The foundation for this is the wireless enterprise – a multi-service network based on the WLAN, integrated into a public network: FMC. “The future is pervasive connectivity, including all enterprise PBX features available to the mobile worker on the device of their choosing, reduced data entry and paper trails, greater management and control and a significant reduction in communications costs,” he adds.
Evolving to UC
The various types of mobile user, from world traveller and road warrior to corridor wanderer and wireless desk jockey can each take advantage of the corporate WLAN, reducing their cellular minutes and international call outlay and reachable on the same number with one voicemail and one feature set. There are no roaming charges and no additional expense for visiting international branches.
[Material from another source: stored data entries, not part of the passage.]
Lemma broadcast_shape_raise (l : list (list nat)) (e : exn) :
  broadcast_shape l = Raise e -> not_assertion e.
Proof.
  induction l as [| s l IH]; simpl; [discriminate |].
  intros H. destruct (broadcast_shape l); cbn [bind] in H.
  - split_raise H. injection H as <-. intros ?; discriminate.
  - injection H as <-. now apply IH.
Qed.

Lemma binop_raise (f : R -> R -> R) (a b : Tensor) (e : exn) :
  broadcast_binop f a b = Raise e -> not_assertion e.
Proof. unfold broadcast_binop. intros H. split_raise H. injection H as <-. intros ?; discriminate. Qed.

Lemma texpand_raise (t : Tensor) (sizes : list Z) (e : exn) :
  texpand t sizes = Raise e -> not_assertion e.
Proof. unfold texpand. intros H. split_raise H. injection H as <-. intros ?; discriminate. Qed.

Lemma treshape_raise (t : Tensor) (sizes : list Z) (e : exn) :
  treshape t sizes = Raise e -> not_assertion e.
Proof. unfold treshape. intros H. split_raise H. injection H as <-. intros ?; discriminate. Qed.

Lemma index_axes_raise (items : list index_item) (s : list nat) (e : exn) :
  index_axes items s = Raise e -> not_assertion e.
Proof.
  revert s. induction items as [| it items IH]; intros s; simpl; [discriminate |].
  destruct it as [z | a]; destruct s as [| d s];
    try (intros [= <-]; intros ?; discriminate).
  - destruct (wrap_index d z); [| intros [= <-]; intros ?; discriminate].
    destruct (index_axes items s) eqn:E; cbn [bind]; [discriminate |].
    intros [= <-]. eapply IH; eauto.
  - destruct (index_axes items s) eqn:E; cbn [bind]; [discriminate |].
    intros [= <-]. eapply IH; eauto.
Qed.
Birkl predicts up to 40% reduction in the cost of mobile communications through a combination of VoWLAN (the often significant call cost of calls between workers on campus can be eliminated) and migration to 802.11n with the ultimate goal of UC.
This evolution is already under way in many forward-thinking organisations. One example is the Birmingham & Solihull Mental Health NHS Foundation Trust which has implemented mobility solutions that consolidate ageing paging and radio technology into a wi-fi/FMC solution. It enables data access, alerts, protects existing investment in applications such as directories and improves service both to staff and patients.
The future of enterprise mobility, adds Birkl, lies in the next step on from fragmented silos of operation: combining the WLAN, public wi-fi and cellular into an integrated whole.